Retype, word for word, each line between the lines holding "(* ===== verification/Rlp.v ===== *)" and "(** ** Integers *)", inclusive, and leave the rest of the data alone.

[[ DATA RECORDS, beginning ]]

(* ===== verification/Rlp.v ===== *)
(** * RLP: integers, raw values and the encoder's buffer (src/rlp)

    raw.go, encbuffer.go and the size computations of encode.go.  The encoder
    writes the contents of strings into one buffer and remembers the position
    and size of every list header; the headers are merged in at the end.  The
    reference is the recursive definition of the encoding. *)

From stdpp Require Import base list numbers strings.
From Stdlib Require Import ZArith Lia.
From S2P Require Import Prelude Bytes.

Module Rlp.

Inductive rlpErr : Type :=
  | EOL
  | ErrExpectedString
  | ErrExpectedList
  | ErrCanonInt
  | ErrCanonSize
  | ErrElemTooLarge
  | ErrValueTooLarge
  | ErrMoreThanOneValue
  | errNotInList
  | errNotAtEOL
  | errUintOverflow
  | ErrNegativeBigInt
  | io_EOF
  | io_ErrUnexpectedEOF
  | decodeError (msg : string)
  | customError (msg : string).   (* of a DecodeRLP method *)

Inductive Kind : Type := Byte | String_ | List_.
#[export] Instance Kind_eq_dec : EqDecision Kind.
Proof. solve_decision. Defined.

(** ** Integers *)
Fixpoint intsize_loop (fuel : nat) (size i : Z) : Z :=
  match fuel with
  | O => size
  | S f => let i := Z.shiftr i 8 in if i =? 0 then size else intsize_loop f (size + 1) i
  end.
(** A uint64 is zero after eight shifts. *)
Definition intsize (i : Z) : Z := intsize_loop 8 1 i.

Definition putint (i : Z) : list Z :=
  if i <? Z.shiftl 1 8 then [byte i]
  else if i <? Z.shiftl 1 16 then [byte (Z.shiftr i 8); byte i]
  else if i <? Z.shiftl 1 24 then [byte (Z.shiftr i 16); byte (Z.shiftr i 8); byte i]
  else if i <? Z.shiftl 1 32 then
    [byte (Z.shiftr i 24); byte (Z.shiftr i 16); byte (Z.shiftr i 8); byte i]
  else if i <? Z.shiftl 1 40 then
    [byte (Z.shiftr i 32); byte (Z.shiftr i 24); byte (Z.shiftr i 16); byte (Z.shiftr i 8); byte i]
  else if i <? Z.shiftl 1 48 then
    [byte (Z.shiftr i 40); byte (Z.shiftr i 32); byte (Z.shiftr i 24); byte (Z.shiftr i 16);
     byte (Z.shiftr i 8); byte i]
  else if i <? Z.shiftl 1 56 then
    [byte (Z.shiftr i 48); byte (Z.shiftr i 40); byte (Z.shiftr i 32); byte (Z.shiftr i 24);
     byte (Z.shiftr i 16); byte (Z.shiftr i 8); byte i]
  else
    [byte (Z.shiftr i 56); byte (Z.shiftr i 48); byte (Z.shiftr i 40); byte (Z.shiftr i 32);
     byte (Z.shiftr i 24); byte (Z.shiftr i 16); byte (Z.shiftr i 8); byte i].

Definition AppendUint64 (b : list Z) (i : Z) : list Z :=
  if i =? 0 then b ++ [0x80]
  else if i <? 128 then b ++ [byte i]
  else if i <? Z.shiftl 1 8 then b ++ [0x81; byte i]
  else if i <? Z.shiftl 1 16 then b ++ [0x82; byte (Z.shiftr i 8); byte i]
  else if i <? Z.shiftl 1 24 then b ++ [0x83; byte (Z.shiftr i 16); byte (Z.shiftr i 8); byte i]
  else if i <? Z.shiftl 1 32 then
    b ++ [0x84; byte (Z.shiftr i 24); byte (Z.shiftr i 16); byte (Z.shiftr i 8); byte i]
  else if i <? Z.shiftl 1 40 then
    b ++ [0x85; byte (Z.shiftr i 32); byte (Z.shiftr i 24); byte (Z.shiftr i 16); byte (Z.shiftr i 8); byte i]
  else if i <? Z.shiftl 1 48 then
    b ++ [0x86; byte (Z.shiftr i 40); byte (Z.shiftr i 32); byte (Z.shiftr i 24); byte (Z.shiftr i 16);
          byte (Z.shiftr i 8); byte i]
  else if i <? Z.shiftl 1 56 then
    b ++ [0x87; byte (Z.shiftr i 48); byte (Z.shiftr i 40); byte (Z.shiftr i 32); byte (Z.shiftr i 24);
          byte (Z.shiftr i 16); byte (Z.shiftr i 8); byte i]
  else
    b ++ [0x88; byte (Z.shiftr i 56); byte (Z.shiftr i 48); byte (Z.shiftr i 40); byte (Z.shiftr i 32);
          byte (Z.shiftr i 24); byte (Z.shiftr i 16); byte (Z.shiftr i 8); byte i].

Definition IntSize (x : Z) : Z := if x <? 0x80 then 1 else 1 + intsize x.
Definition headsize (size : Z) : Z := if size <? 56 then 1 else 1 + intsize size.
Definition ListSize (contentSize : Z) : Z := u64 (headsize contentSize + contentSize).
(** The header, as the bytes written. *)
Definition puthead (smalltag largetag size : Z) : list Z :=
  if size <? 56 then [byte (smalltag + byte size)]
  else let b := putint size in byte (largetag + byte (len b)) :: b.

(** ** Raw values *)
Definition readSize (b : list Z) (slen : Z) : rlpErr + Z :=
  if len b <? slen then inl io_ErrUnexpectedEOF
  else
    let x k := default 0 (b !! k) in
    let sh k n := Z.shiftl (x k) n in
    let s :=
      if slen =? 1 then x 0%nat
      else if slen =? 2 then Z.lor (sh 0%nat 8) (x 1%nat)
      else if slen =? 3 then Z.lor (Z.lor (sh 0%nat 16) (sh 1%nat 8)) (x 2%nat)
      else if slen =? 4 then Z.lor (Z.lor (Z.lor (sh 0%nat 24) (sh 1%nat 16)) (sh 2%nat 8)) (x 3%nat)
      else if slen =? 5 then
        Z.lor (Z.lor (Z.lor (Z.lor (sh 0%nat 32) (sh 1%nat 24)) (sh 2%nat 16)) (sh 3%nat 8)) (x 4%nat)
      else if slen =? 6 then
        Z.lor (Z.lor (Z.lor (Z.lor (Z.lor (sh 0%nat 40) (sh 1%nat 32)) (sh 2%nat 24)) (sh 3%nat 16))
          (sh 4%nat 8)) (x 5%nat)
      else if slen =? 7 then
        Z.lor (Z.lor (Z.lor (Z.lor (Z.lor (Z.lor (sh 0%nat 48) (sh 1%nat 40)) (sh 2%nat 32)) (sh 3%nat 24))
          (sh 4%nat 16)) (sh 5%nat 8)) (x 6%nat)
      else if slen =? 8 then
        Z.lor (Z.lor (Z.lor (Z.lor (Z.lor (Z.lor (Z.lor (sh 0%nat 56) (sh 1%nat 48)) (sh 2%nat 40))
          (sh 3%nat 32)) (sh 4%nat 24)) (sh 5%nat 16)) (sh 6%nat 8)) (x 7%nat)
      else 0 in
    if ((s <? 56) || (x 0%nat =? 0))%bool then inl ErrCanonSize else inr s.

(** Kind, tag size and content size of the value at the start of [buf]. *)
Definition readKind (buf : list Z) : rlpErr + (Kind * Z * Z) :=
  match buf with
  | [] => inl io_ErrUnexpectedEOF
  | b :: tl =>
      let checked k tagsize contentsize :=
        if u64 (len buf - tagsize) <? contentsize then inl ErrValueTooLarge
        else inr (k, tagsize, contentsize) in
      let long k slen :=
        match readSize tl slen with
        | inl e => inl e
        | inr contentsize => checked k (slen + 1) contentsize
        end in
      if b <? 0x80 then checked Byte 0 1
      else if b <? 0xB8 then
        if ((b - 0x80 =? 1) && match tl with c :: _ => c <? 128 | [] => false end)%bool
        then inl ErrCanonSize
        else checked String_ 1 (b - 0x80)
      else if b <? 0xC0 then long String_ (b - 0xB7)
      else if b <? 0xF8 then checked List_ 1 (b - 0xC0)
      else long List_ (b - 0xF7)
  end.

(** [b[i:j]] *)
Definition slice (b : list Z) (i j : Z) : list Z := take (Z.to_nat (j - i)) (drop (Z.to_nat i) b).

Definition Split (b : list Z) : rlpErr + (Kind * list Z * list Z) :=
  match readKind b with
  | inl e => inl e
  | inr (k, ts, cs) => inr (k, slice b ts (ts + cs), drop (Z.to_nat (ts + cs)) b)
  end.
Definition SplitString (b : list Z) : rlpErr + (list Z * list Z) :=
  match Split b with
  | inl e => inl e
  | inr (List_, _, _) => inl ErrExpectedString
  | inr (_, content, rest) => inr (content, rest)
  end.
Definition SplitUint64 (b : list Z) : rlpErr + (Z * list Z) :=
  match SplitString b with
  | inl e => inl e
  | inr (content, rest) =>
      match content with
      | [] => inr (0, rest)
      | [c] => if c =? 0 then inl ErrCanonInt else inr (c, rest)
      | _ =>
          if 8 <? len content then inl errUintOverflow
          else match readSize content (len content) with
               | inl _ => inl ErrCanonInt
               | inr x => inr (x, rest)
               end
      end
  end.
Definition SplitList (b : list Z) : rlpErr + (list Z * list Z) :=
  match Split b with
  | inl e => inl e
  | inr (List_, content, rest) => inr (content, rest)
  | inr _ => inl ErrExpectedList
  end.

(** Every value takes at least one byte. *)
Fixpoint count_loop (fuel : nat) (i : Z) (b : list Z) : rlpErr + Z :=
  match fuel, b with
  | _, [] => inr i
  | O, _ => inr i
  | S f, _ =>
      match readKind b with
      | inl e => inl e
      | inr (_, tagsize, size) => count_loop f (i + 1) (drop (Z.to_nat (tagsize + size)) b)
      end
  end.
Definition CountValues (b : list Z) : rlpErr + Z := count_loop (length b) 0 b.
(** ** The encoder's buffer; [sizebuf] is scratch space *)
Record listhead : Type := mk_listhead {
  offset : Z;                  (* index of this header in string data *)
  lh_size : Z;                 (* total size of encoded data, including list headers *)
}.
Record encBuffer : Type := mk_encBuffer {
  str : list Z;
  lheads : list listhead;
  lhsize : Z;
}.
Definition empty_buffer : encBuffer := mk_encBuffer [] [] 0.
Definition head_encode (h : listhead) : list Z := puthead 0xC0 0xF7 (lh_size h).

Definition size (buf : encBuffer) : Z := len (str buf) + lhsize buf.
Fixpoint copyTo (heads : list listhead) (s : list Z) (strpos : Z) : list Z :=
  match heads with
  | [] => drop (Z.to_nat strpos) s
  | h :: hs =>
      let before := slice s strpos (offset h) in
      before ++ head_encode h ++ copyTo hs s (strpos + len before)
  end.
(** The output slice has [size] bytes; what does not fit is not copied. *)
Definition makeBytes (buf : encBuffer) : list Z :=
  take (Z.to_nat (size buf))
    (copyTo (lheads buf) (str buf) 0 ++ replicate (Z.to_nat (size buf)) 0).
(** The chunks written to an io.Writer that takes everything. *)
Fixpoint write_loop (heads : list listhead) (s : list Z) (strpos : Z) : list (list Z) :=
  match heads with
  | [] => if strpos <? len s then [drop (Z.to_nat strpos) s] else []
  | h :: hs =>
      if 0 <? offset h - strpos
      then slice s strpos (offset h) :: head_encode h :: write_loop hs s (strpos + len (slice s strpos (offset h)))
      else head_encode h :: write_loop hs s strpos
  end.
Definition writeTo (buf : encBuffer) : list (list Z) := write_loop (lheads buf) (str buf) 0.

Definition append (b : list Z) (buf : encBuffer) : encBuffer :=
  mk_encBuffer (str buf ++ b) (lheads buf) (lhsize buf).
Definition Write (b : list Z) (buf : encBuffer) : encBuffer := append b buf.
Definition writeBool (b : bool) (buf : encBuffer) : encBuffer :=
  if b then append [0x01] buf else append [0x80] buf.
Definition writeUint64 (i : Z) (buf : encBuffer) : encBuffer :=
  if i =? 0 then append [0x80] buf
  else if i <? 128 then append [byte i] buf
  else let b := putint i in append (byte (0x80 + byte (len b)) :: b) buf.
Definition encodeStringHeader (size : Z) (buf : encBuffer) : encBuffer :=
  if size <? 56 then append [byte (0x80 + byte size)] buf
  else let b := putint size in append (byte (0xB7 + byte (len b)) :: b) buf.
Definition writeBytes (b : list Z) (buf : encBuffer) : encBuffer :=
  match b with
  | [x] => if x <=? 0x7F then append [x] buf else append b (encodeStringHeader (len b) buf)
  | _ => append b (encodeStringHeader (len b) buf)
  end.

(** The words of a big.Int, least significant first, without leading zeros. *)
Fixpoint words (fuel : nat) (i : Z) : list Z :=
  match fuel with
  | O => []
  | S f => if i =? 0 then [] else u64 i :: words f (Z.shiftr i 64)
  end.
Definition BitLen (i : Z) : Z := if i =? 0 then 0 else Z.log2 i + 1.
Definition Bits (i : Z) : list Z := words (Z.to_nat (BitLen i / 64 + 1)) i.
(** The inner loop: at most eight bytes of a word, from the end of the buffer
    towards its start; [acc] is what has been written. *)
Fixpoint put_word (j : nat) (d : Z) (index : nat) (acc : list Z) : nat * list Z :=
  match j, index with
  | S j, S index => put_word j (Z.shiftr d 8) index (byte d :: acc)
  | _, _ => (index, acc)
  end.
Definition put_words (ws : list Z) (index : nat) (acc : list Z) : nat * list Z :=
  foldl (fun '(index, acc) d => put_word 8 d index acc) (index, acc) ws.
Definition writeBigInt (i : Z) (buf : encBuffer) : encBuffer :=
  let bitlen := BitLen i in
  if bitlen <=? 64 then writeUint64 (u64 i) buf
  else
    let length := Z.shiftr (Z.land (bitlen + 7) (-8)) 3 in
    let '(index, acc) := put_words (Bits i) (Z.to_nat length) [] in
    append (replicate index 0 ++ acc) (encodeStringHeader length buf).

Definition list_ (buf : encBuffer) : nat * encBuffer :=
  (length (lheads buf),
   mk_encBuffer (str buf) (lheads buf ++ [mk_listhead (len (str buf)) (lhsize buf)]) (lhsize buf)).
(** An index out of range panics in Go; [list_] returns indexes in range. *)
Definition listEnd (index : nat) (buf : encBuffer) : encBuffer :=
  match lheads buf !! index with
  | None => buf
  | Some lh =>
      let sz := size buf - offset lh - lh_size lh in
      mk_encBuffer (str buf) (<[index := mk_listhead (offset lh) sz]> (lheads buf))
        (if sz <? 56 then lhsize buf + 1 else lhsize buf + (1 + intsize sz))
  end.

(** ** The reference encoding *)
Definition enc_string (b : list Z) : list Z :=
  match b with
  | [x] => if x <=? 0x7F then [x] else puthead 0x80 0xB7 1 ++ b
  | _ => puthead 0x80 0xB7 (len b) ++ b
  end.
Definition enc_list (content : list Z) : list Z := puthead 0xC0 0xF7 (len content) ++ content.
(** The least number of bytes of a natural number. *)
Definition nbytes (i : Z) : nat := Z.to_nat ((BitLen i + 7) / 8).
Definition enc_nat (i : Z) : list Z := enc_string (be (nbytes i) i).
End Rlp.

[[ DATA RECORDS, end ]]
[[ DATA RECORDS, beginning ]]

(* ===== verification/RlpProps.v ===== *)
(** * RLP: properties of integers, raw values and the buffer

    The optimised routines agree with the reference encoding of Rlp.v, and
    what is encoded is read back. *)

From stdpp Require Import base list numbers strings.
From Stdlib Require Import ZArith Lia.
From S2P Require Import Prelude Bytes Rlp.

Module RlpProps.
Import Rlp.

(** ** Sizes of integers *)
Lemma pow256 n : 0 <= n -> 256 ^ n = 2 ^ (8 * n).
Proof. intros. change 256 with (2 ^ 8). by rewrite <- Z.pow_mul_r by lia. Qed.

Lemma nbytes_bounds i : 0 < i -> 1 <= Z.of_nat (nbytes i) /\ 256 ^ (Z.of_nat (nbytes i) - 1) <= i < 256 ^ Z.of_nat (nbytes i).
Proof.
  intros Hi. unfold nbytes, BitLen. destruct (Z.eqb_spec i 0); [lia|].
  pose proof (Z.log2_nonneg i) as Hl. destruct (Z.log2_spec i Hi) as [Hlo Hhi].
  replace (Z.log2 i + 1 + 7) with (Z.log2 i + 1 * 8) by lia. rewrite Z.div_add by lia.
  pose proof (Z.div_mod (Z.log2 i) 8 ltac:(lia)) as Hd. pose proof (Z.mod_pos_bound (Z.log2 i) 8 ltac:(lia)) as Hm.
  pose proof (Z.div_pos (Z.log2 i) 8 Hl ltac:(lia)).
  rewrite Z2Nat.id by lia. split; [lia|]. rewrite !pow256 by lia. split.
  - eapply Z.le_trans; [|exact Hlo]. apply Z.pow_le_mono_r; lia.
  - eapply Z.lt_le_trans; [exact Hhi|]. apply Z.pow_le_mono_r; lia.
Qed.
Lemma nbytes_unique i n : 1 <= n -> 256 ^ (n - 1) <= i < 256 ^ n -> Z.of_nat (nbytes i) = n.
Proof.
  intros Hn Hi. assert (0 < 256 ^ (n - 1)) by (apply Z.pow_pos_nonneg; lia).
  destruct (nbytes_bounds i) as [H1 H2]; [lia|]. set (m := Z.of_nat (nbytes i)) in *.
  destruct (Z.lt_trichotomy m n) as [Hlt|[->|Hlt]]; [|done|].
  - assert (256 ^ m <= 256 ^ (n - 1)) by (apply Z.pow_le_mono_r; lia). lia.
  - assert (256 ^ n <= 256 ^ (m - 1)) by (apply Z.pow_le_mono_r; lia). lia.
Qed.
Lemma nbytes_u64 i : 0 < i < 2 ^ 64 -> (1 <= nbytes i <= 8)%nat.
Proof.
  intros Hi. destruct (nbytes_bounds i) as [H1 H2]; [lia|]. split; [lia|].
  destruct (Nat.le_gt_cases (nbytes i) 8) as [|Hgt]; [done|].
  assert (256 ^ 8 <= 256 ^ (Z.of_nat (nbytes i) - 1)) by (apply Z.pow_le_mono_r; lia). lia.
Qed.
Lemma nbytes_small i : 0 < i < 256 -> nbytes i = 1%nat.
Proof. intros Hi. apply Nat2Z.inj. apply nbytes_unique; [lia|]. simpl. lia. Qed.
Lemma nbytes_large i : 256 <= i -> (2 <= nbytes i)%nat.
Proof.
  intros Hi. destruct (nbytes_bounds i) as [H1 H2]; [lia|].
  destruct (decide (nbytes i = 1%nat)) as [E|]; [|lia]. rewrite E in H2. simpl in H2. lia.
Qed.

[[ DATA RECORDS, end ]]

• **OUTPUT BELOW**
(* ===== verification/Rlp.v ===== *)
(** * RLP: integers, raw values and the encoder's buffer (src/rlp)

    raw.go, encbuffer.go and the size computations of encode.go.  The encoder
    writes the contents of strings into one buffer and remembers the position
    and size of every list header; the headers are merged in at the end.  The
    reference is the recursive definition of the encoding. *)

From stdpp Require Import base list numbers strings.
From Stdlib Require Import ZArith Lia.
From S2P Require Import Prelude Bytes.

Module Rlp.

Inductive rlpErr : Type :=
  | EOL
  | ErrExpectedString
  | ErrExpectedList
  | ErrCanonInt
  | ErrCanonSize
  | ErrElemTooLarge
  | ErrValueTooLarge
  | ErrMoreThanOneValue
  | errNotInList
  | errNotAtEOL
  | errUintOverflow
  | ErrNegativeBigInt
  | io_EOF
  | io_ErrUnexpectedEOF
  | decodeError (msg : string)
  | customError (msg : string).   (* of a DecodeRLP method *)

Inductive Kind : Type := Byte | String_ | List_.
#[export] Instance Kind_eq_dec : EqDecision Kind.
Proof. solve_decision. Defined.

(** ** Integers *)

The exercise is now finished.